Exercise
What you return must match the records below exactly, down to each character.

-- Source information follows --

(** Sweeping is not seen.  Whatever requests, frames, disconnections and
    writes a service handles, and however it ends, with the sweeps of its timer or
    without them it gives the same answers, sends the same frames, ends the same way
    and is left in the same state, but for artifacts that have expired. *)
Lemma sweeps_unseen t evs svc : clocked t evs ->
  let without := run_all (List.filter (fun ev => negb (is_sweep ev)) evs) svc in
  exists a, run_all evs svc = (without.1, set_artifacts without.2 a) /\
    forall key now, (clock_end t evs <= now)%Z -> artifact_Get key now a = artifact_Get key now (svc_artifacts without.2).
Proof.
  intros Hc. cbv zeta. enough (Hsim : forall a, same_reads t (svc_artifacts svc) a ->
    let without := run_all (List.filter (fun ev => negb (is_sweep ev)) evs) svc in
    exists a', run_all evs (set_artifacts svc a) = (without.1, set_artifacts without.2 a') /\
      same_reads (clock_end t evs) (svc_artifacts without.2) a').
  { destruct (Hsim (svc_artifacts svc)) as (a' & Hr & _ & Hreads); [done|]. exists a'.
    assert (Hs : set_artifacts svc (svc_artifacts svc) = svc) by by destruct svc. rewrite Hs in Hr. split; [done|].
    intros key now Hn. by rewrite Hreads. }
  revert t svc Hc. induction evs as [|ev evs IH]; intros t svc Hc a Ha; [by exists a|]. destruct Hc as [Ht Hc]. cbv zeta.
  destruct (is_sweep ev) eqn:Hs.
  - destruct ev as [| | | |now| |]; try done. cbn [List.filter is_sweep negb Serve.Run Serve.run_event]. cbn in Ht, Hc.
    destruct (IH now svc Hc (Sweep now a).2) as (a' & Hr & Ha').
    { transitivity a; [by apply (same_reads_later t)|]. symmetry. apply same_reads_Sweep. }
    exists a'. change (set_artifacts (set_artifacts svc a) (Sweep now (svc_artifacts (set_artifacts svc a))).2)
      with (set_artifacts svc (Sweep now a).2). rewrite Hr. by destruct (run_all _ svc) as [[outs fin] svc'].
  - cbn [List.filter]. rewrite Hs. cbn [negb Serve.Run]. destruct (run_event_sim ev t svc a Hs Ht Ha) as (a1 & He & Ha1). rewrite He.
    destruct (event_step ev svc) as [[out fin] svc1]. cbn [fst snd] in He, Ha1 |- *. destruct fin as [fin|].
    + exists a1. split; [done|]. apply (same_reads_later t); [|done]. cbn [clock_end]. pose proof (clock_end_le _ _ Hc). lia.
    + destruct (IH _ svc1 Hc a1) as (a' & Hr & Ha'); [by apply (same_reads_later t)|]. exists a'. rewrite Hr.
      by destruct (run_all _ svc1) as [[outs fin] svc'].
Qed.
End Sweeps.

(** ** Whose frames are dispatched *)

(** No client has come, and the secret is the same. *)
Definition hub_quiet (h h' : Hub) : Prop :=
  auth h' = auth h /\ forall i c', objects h' !! i = Some c' -> exists c, objects h !! i = Some c /\ Pseudonym c = Pseudonym c'.

#[export] Instance hub_quiet_preorder : PreOrder hub_quiet.
Proof.
  split; [intros h; split; [done|eauto]|]. intros h1 h2 h3 [Ha Hq] [Ha' Hq']. split; [congruence|]. intros i c3 H3.
  destruct (Hq' i c3 H3) as (c2 & H2 & <-). by apply Hq.
Qed.
Lemma hub_quiet_set h cs i c c' : objects h !! i = Some c -> Pseudonym c = Pseudonym c' -> hub_quiet h (set_clients h cs (<[i := c']> (objects h))).
Proof.
  intros Hc Hp. split; [done|]. intros j c2. cbn [objects set_clients]. destruct (decide (i = j)) as [<-|Hne].
  - rewrite lookup_insert_eq. intros [= <-]. eauto.
  - rewrite lookup_insert_ne by done. eauto.
Qed.
Lemma push_quiet p d h : hub_quiet h (push p d h).
Proof.
  unfold push. destruct (clients h !! p) as [i|]; cbn [mbind option_bind fmap option_fmap option_map]; [|done].
  destruct (objects h !! i) as [c|] eqn:Hc; cbn; [|done]. apply (hub_quiet_set h _ i c); [done|]. unfold enqueue. by destruct (_ <? _)%nat.
Qed.
Lemma foldl_push_quiet data ps h : hub_quiet h (foldl (fun h p => push p data h) h ps).
Proof. revert h. induction ps as [|p ps IH]; intros h; [done|]. simpl. transitivity (push p data h); [apply push_quiet|apply IH]. Qed.
Lemma BroadcastToSession_quiet json_Marshal format_time sid ps msg now h : hub_quiet h (BroadcastToSession json_Marshal format_time sid ps msg now h).
Proof. apply foldl_push_quiet. Qed.
Lemma SendTo_quiet json_Marshal format_time p msg now h : hub_quiet h (SendTo json_Marshal format_time p msg now h).2.
Proof. unfold SendTo. destruct (json_Marshal _); [apply push_quiet|done]. Qed.
Lemma receive_quiet json_Unmarshal i data now h : hub_quiet h (receive json_Unmarshal i data now h).2.
Proof.
  rewrite receive_steps. destruct (objects h !! i) as [c|] eqn:Hc; [|done]. destruct (json_Unmarshal data) as [msg|]; [|done].
  destruct (ValidateInboundMessage msg); [done|]. unfold checkAndRecordSeq.
  assert (Hstep : forall m, hub_quiet h (let '(allowed, l) := Allow now (limiter c) in
    let h2 := set_clients (set_seqHigh h m) (clients (set_seqHigh h m)) (<[i := with_limiter c l]> (objects (set_seqHigh h m))) in
    if allowed : bool then (Some msg, h2) else (None, h2)).2).
  { intros m. destruct (Allow now (limiter c)) as [[] l]; cbn [snd]; (transitivity (set_seqHigh h m); [split; [done|eauto]|]);
      by apply (hub_quiet_set (set_seqHigh h m) _ i c). }
  destruct (Seq msg =? 0)%Z.
  - destruct (Allow now (limiter c)) as [[] l]; by apply (hub_quiet_set h _ i c).
  - destruct (seqHigh h !! _) as [l|]; [|apply Hstep]. destruct (_ <=? _)%Z; [done|apply Hstep].
Qed.
Lemma drain_quiet i h : hub_quiet h (drain i h).2.
Proof.
  unfold drain. destruct (objects h !! i) as [c|] eqn:Hc; [|done]. destruct (Send c) as [|d q]; [done|]. by apply (hub_quiet_set h _ i c).
Qed.
Lemma readPump_exit_quiet i h : hub_quiet h (readPump_exit i h).
Proof. unfold readPump_exit. destruct (objects h !! i); [|done]. split; [done|eauto]. Qed.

-- Source information concluded --

Expected answer
(** Sweeping is not seen.  Whatever requests, frames, disconnections and
    writes a service handles, and however it ends, with the sweeps of its timer or
    without them it gives the same answers, sends the same frames, ends the same way
    and is left in the same state, but for artifacts that have expired. *)
Lemma sweeps_unseen t evs svc : clocked t evs ->
  let without := run_all (List.filter (fun ev => negb (is_sweep ev)) evs) svc in
  exists a, run_all evs svc = (without.1, set_artifacts without.2 a) /\
    forall key now, (clock_end t evs <= now)%Z -> artifact_Get key now a = artifact_Get key now (svc_artifacts without.2).
Proof.
  intros Hc. cbv zeta. enough (Hsim : forall a, same_reads t (svc_artifacts svc) a ->
    let without := run_all (List.filter (fun ev => negb (is_sweep ev)) evs) svc in
    exists a', run_all evs (set_artifacts svc a) = (without.1, set_artifacts without.2 a') /\
      same_reads (clock_end t evs) (svc_artifacts without.2) a').
  { destruct (Hsim (svc_artifacts svc)) as (a' & Hr & _ & Hreads); [done|]. exists a'.
    assert (Hs : set_artifacts svc (svc_artifacts svc) = svc) by by destruct svc. rewrite Hs in Hr. split; [done|].
    intros key now Hn. by rewrite Hreads. }
  revert t svc Hc. induction evs as [|ev evs IH]; intros t svc Hc a Ha; [by exists a|]. destruct Hc as [Ht Hc]. cbv zeta.
  destruct (is_sweep ev) eqn:Hs.
  - destruct ev as [| | | |now| |]; try done. cbn [List.filter is_sweep negb Serve.Run Serve.run_event]. cbn in Ht, Hc.
    destruct (IH now svc Hc (Sweep now a).2) as (a' & Hr & Ha').
    { transitivity a; [by apply (same_reads_later t)|]. symmetry. apply same_reads_Sweep. }
    exists a'. change (set_artifacts (set_artifacts svc a) (Sweep now (svc_artifacts (set_artifacts svc a))).2)
      with (set_artifacts svc (Sweep now a).2). rewrite Hr. by destruct (run_all _ svc) as [[outs fin] svc'].
  - cbn [List.filter]. rewrite Hs. cbn [negb Serve.Run]. destruct (run_event_sim ev t svc a Hs Ht Ha) as (a1 & He & Ha1). rewrite He.
    destruct (event_step ev svc) as [[out fin] svc1]. cbn [fst snd] in He, Ha1 |- *. destruct fin as [fin|].
    + exists a1. split; [done|]. apply (same_reads_later t); [|done]. cbn [clock_end]. pose proof (clock_end_le _ _ Hc). lia.
    + destruct (IH _ svc1 Hc a1) as (a' & Hr & Ha'); [by apply (same_reads_later t)|]. exists a'. rewrite Hr.
      by destruct (run_all _ svc1) as [[outs fin] svc'].
Qed.
End Sweeps.

(** ** Whose frames are dispatched *)

(** No client has come, and the secret is the same. *)
Definition hub_quiet (h h' : Hub) : Prop :=
  auth h' = auth h /\ forall i c', objects h' !! i = Some c' -> exists c, objects h !! i = Some c /\ Pseudonym c = Pseudonym c'.

#[export] Instance hub_quiet_preorder : PreOrder hub_quiet.
Proof.
  split; [intros h; split; [done|eauto]|]. intros h1 h2 h3 [Ha Hq] [Ha' Hq']. split; [congruence|]. intros i c3 H3.
  destruct (Hq' i c3 H3) as (c2 & H2 & <-). by apply Hq.
Qed.
Lemma hub_quiet_set h cs i c c' : objects h !! i = Some c -> Pseudonym c = Pseudonym c' -> hub_quiet h (set_clients h cs (<[i := c']> (objects h))).
Proof.
  intros Hc Hp. split; [done|]. intros j c2. cbn [objects set_clients]. destruct (decide (i = j)) as [<-|Hne].
  - rewrite lookup_insert_eq. intros [= <-]. eauto.
  - rewrite lookup_insert_ne by done. eauto.
Qed.
Lemma push_quiet p d h : hub_quiet h (push p d h).
Proof.
  unfold push. destruct (clients h !! p) as [i|]; cbn [mbind option_bind fmap option_fmap option_map]; [|done].
  destruct (objects h !! i) as [c|] eqn:Hc; cbn; [|done]. apply (hub_quiet_set h _ i c); [done|]. unfold enqueue. by destruct (_ <? _)%nat.
Qed.
Lemma foldl_push_quiet data ps h : hub_quiet h (foldl (fun h p => push p data h) h ps).
Proof. revert h. induction ps as [|p ps IH]; intros h; [done|]. simpl. transitivity (push p data h); [apply push_quiet|apply IH]. Qed.
Lemma BroadcastToSession_quiet json_Marshal format_time sid ps msg now h : hub_quiet h (BroadcastToSession json_Marshal format_time sid ps msg now h).
Proof. apply foldl_push_quiet. Qed.
Lemma SendTo_quiet json_Marshal format_time p msg now h : hub_quiet h (SendTo json_Marshal format_time p msg now h).2.
Proof. unfold SendTo. destruct (json_Marshal _); [apply push_quiet|done]. Qed.
Lemma receive_quiet json_Unmarshal i data now h : hub_quiet h (receive json_Unmarshal i data now h).2.
Proof.
  rewrite receive_steps. destruct (objects h !! i) as [c|] eqn:Hc; [|done]. destruct (json_Unmarshal data) as [msg|]; [|done].
  destruct (ValidateInboundMessage msg); [done|]. unfold checkAndRecordSeq.
  assert (Hstep : forall m, hub_quiet h (let '(allowed, l) := Allow now (limiter c) in
    let h2 := set_clients (set_seqHigh h m) (clients (set_seqHigh h m)) (<[i := with_limiter c l]> (objects (set_seqHigh h m))) in
    if allowed : bool then (Some msg, h2) else (None, h2)).2).
  { intros m. destruct (Allow now (limiter c)) as [[] l]; cbn [snd]; (transitivity (set_seqHigh h m); [split; [done|eauto]|]);
      by apply (hub_quiet_set (set_seqHigh h m) _ i c). }
  destruct (Seq msg =? 0)%Z.
  - destruct (Allow now (limiter c)) as [[] l]; by apply (hub_quiet_set h _ i c).
  - destruct (seqHigh h !! _) as [l|]; [|apply Hstep]. destruct (_ <=? _)%Z; [done|apply Hstep].
Qed.
Lemma drain_quiet i h : hub_quiet h (drain i h).2.
Proof.
  unfold drain. destruct (objects h !! i) as [c|] eqn:Hc; [|done]. destruct (Send c) as [|d q]; [done|]. by apply (hub_quiet_set h _ i c).
Qed.
Lemma readPump_exit_quiet i h : hub_quiet h (readPump_exit i h).
Proof. unfold readPump_exit. destruct (objects h !! i); [|done]. split; [done|eauto]. Qed.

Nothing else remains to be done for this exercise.